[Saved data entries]
-- Opening Marker --

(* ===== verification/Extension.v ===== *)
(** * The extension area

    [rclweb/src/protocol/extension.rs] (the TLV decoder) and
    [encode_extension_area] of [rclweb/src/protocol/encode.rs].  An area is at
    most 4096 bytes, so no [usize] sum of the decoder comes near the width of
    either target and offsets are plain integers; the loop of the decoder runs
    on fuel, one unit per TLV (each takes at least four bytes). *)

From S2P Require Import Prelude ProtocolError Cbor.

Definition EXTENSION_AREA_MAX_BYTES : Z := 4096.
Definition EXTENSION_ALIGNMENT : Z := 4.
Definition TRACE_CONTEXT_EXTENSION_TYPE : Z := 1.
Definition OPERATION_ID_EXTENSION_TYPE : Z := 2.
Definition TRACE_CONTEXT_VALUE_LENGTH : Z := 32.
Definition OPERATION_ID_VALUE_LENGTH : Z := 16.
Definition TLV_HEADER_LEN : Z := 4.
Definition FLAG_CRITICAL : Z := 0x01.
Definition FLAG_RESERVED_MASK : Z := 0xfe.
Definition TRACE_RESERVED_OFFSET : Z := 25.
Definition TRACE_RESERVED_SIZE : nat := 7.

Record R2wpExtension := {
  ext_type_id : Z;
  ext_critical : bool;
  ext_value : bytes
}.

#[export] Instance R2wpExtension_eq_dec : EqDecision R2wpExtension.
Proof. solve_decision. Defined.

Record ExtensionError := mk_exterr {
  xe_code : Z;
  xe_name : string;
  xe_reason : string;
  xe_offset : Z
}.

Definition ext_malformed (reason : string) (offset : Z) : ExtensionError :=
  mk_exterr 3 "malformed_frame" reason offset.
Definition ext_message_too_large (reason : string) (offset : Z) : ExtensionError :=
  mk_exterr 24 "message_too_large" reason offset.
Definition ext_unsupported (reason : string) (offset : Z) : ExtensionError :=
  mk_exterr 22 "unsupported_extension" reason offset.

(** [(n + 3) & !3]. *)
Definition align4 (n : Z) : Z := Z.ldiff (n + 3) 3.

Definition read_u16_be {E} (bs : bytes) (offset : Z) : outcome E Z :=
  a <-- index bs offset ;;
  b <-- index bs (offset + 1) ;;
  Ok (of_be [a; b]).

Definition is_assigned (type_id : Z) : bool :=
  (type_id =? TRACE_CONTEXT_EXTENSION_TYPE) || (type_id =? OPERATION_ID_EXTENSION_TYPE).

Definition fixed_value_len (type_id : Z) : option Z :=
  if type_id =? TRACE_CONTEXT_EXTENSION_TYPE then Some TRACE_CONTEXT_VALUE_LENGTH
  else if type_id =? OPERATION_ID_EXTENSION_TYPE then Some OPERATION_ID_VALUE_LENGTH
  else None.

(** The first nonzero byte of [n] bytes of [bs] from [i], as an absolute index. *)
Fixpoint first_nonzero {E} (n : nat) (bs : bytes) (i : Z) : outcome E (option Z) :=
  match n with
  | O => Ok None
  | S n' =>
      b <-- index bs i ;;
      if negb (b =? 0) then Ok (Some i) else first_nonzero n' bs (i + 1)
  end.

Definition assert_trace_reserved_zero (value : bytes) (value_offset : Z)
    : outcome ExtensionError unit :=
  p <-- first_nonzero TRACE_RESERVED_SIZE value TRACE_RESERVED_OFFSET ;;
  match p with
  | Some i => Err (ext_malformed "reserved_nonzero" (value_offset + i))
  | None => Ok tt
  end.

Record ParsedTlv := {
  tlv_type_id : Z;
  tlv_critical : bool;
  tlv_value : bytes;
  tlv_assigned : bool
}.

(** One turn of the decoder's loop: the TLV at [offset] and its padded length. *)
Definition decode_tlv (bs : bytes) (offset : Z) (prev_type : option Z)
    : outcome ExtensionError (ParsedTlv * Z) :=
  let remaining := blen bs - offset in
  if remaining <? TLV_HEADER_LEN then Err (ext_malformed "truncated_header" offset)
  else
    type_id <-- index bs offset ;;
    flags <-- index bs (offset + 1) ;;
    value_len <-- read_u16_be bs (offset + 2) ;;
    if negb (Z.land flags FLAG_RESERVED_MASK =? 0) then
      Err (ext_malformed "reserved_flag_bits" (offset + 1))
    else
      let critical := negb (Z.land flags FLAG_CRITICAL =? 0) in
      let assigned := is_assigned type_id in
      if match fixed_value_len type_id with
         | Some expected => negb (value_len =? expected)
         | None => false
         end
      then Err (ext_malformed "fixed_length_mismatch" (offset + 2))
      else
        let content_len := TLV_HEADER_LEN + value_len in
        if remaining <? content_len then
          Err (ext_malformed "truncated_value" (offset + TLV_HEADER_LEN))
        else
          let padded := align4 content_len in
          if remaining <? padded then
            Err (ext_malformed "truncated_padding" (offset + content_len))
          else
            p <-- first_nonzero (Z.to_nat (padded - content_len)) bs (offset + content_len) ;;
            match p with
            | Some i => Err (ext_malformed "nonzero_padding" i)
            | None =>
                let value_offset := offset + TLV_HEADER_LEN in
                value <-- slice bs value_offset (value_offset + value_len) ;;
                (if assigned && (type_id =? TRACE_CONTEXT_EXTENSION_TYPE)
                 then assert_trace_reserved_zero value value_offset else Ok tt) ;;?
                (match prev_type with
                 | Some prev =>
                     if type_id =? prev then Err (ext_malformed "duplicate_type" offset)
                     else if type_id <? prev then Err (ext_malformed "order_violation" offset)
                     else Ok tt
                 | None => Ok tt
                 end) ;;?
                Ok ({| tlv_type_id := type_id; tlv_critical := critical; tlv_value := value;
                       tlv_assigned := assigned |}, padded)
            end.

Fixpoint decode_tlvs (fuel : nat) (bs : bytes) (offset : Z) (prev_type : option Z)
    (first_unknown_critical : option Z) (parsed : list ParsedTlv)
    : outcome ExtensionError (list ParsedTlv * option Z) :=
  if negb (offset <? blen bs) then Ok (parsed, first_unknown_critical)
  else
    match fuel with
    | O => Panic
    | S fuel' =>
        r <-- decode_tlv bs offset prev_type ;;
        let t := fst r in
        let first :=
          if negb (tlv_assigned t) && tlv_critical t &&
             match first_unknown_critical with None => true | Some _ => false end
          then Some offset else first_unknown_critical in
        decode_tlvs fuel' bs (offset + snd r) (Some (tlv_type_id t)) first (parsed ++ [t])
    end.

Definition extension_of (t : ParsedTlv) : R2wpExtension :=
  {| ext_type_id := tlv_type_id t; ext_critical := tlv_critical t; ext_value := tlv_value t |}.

-- Closing Marker --

● Task directions
Every line above should be printed again exactly as it stands.

● Answer for this exercise
(* ===== verification/Extension.v ===== *)
(** * The extension area

    [rclweb/src/protocol/extension.rs] (the TLV decoder) and
    [encode_extension_area] of [rclweb/src/protocol/encode.rs].  An area is at
    most 4096 bytes, so no [usize] sum of the decoder comes near the width of
    either target and offsets are plain integers; the loop of the decoder runs
    on fuel, one unit per TLV (each takes at least four bytes). *)

From S2P Require Import Prelude ProtocolError Cbor.

Definition EXTENSION_AREA_MAX_BYTES : Z := 4096.
Definition EXTENSION_ALIGNMENT : Z := 4.
Definition TRACE_CONTEXT_EXTENSION_TYPE : Z := 1.
Definition OPERATION_ID_EXTENSION_TYPE : Z := 2.
Definition TRACE_CONTEXT_VALUE_LENGTH : Z := 32.
Definition OPERATION_ID_VALUE_LENGTH : Z := 16.
Definition TLV_HEADER_LEN : Z := 4.
Definition FLAG_CRITICAL : Z := 0x01.
Definition FLAG_RESERVED_MASK : Z := 0xfe.
Definition TRACE_RESERVED_OFFSET : Z := 25.
Definition TRACE_RESERVED_SIZE : nat := 7.

Record R2wpExtension := {
  ext_type_id : Z;
  ext_critical : bool;
  ext_value : bytes
}.

#[export] Instance R2wpExtension_eq_dec : EqDecision R2wpExtension.
Proof. solve_decision. Defined.

Record ExtensionError := mk_exterr {
  xe_code : Z;
  xe_name : string;
  xe_reason : string;
  xe_offset : Z
}.

Definition ext_malformed (reason : string) (offset : Z) : ExtensionError :=
  mk_exterr 3 "malformed_frame" reason offset.
Definition ext_message_too_large (reason : string) (offset : Z) : ExtensionError :=
  mk_exterr 24 "message_too_large" reason offset.
Definition ext_unsupported (reason : string) (offset : Z) : ExtensionError :=
  mk_exterr 22 "unsupported_extension" reason offset.

(** [(n + 3) & !3]. *)
Definition align4 (n : Z) : Z := Z.ldiff (n + 3) 3.

Definition read_u16_be {E} (bs : bytes) (offset : Z) : outcome E Z :=
  a <-- index bs offset ;;
  b <-- index bs (offset + 1) ;;
  Ok (of_be [a; b]).

Definition is_assigned (type_id : Z) : bool :=
  (type_id =? TRACE_CONTEXT_EXTENSION_TYPE) || (type_id =? OPERATION_ID_EXTENSION_TYPE).

Definition fixed_value_len (type_id : Z) : option Z :=
  if type_id =? TRACE_CONTEXT_EXTENSION_TYPE then Some TRACE_CONTEXT_VALUE_LENGTH
  else if type_id =? OPERATION_ID_EXTENSION_TYPE then Some OPERATION_ID_VALUE_LENGTH
  else None.

(** The first nonzero byte of [n] bytes of [bs] from [i], as an absolute index. *)
Fixpoint first_nonzero {E} (n : nat) (bs : bytes) (i : Z) : outcome E (option Z) :=
  match n with
  | O => Ok None
  | S n' =>
      b <-- index bs i ;;
      if negb (b =? 0) then Ok (Some i) else first_nonzero n' bs (i + 1)
  end.

Definition assert_trace_reserved_zero (value : bytes) (value_offset : Z)
    : outcome ExtensionError unit :=
  p <-- first_nonzero TRACE_RESERVED_SIZE value TRACE_RESERVED_OFFSET ;;
  match p with
  | Some i => Err (ext_malformed "reserved_nonzero" (value_offset + i))
  | None => Ok tt
  end.

Record ParsedTlv := {
  tlv_type_id : Z;
  tlv_critical : bool;
  tlv_value : bytes;
  tlv_assigned : bool
}.

(** One turn of the decoder's loop: the TLV at [offset] and its padded length. *)
Definition decode_tlv (bs : bytes) (offset : Z) (prev_type : option Z)
    : outcome ExtensionError (ParsedTlv * Z) :=
  let remaining := blen bs - offset in
  if remaining <? TLV_HEADER_LEN then Err (ext_malformed "truncated_header" offset)
  else
    type_id <-- index bs offset ;;
    flags <-- index bs (offset + 1) ;;
    value_len <-- read_u16_be bs (offset + 2) ;;
    if negb (Z.land flags FLAG_RESERVED_MASK =? 0) then
      Err (ext_malformed "reserved_flag_bits" (offset + 1))
    else
      let critical := negb (Z.land flags FLAG_CRITICAL =? 0) in
      let assigned := is_assigned type_id in
      if match fixed_value_len type_id with
         | Some expected => negb (value_len =? expected)
         | None => false
         end
      then Err (ext_malformed "fixed_length_mismatch" (offset + 2))
      else
        let content_len := TLV_HEADER_LEN + value_len in
        if remaining <? content_len then
          Err (ext_malformed "truncated_value" (offset + TLV_HEADER_LEN))
        else
          let padded := align4 content_len in
          if remaining <? padded then
            Err (ext_malformed "truncated_padding" (offset + content_len))
          else
            p <-- first_nonzero (Z.to_nat (padded - content_len)) bs (offset + content_len) ;;
            match p with
            | Some i => Err (ext_malformed "nonzero_padding" i)
            | None =>
                let value_offset := offset + TLV_HEADER_LEN in
                value <-- slice bs value_offset (value_offset + value_len) ;;
                (if assigned && (type_id =? TRACE_CONTEXT_EXTENSION_TYPE)
                 then assert_trace_reserved_zero value value_offset else Ok tt) ;;?
                (match prev_type with
                 | Some prev =>
                     if type_id =? prev then Err (ext_malformed "duplicate_type" offset)
                     else if type_id <? prev then Err (ext_malformed "order_violation" offset)
                     else Ok tt
                 | None => Ok tt
                 end) ;;?
                Ok ({| tlv_type_id := type_id; tlv_critical := critical; tlv_value := value;
                       tlv_assigned := assigned |}, padded)
            end.

Fixpoint decode_tlvs (fuel : nat) (bs : bytes) (offset : Z) (prev_type : option Z)
    (first_unknown_critical : option Z) (parsed : list ParsedTlv)
    : outcome ExtensionError (list ParsedTlv * option Z) :=
  if negb (offset <? blen bs) then Ok (parsed, first_unknown_critical)
  else
    match fuel with
    | O => Panic
    | S fuel' =>
        r <-- decode_tlv bs offset prev_type ;;
        let t := fst r in
        let first :=
          if negb (tlv_assigned t) && tlv_critical t &&
             match first_unknown_critical with None => true | Some _ => false end
          then Some offset else first_unknown_critical in
        decode_tlvs fuel' bs (offset + snd r) (Some (tlv_type_id t)) first (parsed ++ [t])
    end.

Definition extension_of (t : ParsedTlv) : R2wpExtension :=
  {| ext_type_id := tlv_type_id t; ext_critical := tlv_critical t; ext_value := tlv_value t |}.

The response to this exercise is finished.